Stored data entries:
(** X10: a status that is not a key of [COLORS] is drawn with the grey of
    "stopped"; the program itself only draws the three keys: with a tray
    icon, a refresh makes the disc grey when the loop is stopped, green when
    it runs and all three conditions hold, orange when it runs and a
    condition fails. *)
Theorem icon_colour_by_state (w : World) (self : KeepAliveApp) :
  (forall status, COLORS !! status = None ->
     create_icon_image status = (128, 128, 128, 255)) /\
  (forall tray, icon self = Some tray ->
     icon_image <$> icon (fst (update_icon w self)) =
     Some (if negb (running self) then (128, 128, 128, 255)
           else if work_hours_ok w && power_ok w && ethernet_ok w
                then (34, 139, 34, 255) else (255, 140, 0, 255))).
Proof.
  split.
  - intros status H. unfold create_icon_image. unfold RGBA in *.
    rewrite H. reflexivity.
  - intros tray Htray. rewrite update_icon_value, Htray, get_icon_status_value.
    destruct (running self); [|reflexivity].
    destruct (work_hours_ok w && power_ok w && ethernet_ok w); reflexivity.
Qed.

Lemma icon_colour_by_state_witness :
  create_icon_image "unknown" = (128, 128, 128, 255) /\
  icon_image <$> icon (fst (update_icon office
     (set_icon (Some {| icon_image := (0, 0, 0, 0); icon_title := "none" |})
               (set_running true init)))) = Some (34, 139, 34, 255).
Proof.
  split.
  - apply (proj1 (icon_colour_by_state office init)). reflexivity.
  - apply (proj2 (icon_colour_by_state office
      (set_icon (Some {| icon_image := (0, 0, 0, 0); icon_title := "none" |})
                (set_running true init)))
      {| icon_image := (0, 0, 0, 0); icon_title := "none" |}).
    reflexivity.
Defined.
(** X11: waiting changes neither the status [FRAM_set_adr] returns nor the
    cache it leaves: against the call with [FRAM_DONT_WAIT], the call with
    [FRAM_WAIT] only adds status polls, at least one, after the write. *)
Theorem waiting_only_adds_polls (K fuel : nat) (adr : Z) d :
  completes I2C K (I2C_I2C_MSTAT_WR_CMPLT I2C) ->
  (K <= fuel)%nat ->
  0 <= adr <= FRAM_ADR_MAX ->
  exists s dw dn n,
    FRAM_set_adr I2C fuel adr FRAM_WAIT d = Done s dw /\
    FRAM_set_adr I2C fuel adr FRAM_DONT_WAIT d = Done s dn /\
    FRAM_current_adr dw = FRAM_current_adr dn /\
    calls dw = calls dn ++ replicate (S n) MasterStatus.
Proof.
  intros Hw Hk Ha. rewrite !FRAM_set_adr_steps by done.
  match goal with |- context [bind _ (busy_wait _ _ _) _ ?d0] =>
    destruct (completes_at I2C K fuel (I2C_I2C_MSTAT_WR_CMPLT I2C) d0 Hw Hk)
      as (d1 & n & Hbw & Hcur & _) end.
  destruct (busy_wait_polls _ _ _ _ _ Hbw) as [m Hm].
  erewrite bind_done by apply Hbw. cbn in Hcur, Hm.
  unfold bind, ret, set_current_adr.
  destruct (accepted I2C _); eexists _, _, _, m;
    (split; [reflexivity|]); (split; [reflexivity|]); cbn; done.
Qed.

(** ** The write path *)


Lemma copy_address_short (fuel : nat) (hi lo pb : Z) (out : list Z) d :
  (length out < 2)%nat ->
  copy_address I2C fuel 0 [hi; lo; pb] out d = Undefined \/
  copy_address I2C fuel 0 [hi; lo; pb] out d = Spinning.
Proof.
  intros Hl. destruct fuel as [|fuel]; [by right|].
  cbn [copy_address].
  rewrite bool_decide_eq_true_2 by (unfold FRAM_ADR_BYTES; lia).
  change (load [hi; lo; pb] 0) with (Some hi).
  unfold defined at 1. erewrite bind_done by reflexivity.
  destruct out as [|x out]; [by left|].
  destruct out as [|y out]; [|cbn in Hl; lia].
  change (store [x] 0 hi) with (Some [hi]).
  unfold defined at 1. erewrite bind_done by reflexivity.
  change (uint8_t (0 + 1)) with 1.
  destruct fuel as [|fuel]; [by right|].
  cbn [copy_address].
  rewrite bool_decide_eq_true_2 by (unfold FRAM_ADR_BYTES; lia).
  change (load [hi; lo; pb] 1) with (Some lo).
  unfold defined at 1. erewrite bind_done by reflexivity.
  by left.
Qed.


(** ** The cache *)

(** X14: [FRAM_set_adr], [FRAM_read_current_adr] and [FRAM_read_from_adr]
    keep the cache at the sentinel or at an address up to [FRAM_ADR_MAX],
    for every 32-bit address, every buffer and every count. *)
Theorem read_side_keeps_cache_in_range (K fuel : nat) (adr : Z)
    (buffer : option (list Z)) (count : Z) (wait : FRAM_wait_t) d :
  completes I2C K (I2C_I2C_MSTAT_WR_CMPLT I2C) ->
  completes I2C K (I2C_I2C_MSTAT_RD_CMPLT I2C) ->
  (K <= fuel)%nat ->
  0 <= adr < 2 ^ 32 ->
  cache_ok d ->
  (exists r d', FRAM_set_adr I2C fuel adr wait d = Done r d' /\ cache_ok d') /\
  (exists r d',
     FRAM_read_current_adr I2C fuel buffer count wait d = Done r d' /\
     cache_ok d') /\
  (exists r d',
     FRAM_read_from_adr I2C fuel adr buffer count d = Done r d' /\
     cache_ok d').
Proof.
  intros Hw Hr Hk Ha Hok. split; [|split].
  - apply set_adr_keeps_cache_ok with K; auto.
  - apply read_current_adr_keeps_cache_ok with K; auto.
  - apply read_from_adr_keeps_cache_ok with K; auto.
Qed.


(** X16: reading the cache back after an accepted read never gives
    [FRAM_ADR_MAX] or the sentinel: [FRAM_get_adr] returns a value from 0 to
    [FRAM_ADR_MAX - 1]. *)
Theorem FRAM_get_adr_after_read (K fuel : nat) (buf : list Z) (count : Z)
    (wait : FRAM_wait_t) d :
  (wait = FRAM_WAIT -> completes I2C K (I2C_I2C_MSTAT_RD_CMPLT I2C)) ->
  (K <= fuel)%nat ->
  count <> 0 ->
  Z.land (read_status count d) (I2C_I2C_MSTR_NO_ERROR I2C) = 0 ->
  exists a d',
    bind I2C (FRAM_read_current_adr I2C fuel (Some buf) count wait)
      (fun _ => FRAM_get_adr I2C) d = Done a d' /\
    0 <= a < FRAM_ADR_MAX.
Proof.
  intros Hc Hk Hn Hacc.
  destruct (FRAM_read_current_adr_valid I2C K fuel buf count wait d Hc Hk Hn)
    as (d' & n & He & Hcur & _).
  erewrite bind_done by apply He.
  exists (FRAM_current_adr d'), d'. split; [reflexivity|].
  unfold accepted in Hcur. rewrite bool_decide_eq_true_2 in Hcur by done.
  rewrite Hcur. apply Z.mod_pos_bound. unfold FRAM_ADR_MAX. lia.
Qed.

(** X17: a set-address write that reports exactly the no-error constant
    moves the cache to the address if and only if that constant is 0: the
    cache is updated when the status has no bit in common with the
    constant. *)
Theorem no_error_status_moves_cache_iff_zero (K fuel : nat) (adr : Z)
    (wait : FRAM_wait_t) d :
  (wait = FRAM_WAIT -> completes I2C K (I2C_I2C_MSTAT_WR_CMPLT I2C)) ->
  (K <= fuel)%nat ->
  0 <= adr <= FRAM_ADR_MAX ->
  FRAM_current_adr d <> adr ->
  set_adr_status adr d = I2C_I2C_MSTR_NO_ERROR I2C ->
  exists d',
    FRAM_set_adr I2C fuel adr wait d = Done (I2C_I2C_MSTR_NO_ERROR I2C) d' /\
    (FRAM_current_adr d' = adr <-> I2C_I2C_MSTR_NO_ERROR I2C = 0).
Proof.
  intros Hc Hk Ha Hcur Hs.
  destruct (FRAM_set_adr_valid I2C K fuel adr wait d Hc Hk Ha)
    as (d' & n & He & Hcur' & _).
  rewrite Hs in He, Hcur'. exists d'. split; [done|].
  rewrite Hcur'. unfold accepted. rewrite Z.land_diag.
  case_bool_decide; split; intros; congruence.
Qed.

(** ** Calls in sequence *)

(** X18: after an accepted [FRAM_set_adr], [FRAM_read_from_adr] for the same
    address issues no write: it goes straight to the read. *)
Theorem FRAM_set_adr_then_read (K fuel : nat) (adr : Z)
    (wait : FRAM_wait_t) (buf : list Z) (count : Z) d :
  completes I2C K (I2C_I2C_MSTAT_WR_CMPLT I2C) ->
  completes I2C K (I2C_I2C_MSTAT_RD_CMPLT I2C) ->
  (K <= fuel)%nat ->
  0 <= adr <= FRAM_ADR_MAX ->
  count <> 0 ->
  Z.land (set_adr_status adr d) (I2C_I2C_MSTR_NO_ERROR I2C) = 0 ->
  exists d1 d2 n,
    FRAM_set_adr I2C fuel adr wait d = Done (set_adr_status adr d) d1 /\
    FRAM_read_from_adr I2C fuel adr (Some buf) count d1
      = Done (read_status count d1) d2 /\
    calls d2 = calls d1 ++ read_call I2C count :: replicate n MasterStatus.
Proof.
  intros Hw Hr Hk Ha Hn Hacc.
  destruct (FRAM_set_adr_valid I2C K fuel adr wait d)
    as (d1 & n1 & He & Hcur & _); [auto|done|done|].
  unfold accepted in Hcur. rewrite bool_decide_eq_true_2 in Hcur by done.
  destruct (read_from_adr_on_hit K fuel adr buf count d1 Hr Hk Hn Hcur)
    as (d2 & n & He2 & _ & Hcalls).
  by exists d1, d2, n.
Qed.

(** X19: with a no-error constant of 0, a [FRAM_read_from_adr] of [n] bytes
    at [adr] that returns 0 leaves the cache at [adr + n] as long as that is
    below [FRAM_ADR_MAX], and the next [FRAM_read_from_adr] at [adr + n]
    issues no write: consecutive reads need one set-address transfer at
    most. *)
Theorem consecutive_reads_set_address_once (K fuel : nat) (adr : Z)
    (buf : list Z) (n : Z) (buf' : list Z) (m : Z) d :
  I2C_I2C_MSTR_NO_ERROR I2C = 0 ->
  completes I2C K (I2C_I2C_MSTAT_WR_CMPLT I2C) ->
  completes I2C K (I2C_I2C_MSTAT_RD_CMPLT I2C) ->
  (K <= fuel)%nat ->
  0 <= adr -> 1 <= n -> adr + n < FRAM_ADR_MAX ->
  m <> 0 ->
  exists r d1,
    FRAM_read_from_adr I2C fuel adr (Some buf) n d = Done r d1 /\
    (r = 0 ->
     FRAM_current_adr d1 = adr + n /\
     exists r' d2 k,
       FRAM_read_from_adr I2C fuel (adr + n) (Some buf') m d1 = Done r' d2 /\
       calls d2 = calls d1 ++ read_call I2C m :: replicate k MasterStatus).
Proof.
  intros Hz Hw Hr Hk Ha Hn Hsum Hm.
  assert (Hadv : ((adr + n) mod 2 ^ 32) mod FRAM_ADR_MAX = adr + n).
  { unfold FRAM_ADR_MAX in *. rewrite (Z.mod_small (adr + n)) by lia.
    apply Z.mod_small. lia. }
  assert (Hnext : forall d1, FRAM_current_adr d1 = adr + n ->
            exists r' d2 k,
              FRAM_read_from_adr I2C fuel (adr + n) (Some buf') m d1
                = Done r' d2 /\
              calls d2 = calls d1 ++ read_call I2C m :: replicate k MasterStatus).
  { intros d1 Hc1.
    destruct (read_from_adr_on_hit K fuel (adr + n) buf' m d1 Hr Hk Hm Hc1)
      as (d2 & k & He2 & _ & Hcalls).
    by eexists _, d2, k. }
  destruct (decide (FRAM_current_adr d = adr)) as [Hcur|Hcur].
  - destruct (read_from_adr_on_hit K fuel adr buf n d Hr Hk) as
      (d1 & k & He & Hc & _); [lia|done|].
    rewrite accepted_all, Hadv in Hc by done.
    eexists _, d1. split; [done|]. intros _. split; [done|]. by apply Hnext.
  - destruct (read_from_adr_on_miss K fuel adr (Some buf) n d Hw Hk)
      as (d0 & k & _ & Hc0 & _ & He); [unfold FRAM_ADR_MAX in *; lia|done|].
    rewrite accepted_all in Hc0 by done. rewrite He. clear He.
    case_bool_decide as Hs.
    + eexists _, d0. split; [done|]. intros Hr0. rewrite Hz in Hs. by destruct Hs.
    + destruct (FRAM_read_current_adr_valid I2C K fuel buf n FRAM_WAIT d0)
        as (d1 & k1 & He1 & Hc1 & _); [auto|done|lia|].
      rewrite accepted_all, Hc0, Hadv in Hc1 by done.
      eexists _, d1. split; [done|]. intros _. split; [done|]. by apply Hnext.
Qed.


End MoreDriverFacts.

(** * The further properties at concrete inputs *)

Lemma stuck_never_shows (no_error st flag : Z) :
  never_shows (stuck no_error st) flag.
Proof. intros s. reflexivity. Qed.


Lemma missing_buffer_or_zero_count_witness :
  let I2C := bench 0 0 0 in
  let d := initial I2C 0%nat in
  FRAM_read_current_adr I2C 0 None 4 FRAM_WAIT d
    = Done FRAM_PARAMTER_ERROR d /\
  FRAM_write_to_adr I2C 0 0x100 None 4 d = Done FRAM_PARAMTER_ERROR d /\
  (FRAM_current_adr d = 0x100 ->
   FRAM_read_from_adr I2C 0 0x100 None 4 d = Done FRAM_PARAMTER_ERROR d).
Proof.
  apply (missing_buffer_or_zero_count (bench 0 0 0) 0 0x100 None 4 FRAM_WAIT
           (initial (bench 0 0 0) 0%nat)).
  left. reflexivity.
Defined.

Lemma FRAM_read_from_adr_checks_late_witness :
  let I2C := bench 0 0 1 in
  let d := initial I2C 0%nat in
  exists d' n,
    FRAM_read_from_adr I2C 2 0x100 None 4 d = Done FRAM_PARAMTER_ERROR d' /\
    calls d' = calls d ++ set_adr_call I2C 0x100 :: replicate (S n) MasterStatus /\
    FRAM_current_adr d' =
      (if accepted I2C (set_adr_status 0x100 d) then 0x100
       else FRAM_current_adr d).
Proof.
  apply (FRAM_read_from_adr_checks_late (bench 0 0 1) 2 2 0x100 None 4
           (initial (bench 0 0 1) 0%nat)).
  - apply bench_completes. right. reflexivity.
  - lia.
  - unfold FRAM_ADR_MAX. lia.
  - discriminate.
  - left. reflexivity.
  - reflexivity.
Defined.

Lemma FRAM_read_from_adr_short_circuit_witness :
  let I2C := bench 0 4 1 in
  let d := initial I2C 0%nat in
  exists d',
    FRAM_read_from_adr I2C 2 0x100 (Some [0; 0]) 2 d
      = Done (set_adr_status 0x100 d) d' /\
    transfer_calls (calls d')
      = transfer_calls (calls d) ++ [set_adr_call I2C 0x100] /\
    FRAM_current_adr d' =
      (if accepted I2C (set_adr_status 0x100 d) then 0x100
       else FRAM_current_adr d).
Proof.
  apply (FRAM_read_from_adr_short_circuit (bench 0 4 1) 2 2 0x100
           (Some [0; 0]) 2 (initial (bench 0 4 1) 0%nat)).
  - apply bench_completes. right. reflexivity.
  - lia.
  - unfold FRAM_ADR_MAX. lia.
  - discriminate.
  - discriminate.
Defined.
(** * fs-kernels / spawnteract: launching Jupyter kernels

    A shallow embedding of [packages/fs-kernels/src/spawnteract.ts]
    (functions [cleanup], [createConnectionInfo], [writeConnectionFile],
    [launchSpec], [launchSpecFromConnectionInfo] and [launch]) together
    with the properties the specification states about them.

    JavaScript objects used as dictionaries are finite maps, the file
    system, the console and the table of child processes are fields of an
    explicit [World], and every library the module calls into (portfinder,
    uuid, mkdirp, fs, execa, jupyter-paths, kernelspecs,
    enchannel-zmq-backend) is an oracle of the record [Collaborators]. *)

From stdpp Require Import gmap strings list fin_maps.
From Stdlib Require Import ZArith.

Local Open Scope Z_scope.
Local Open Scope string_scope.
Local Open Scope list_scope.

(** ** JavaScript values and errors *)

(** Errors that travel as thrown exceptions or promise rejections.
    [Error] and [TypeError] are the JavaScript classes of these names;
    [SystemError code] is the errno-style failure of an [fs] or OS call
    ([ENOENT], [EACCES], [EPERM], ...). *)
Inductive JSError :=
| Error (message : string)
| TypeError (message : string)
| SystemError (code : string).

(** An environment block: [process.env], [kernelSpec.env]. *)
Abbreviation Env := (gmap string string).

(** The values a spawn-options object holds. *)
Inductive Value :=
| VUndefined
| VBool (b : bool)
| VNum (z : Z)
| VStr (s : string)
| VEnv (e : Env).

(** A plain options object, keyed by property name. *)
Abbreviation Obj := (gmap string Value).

# Work to complete
Find the string "Scope" in the records, then copy each line where it occurs.

# Result of the task
Local Open Scope Z_scope.
Local Open Scope string_scope.
Local Open Scope list_scope.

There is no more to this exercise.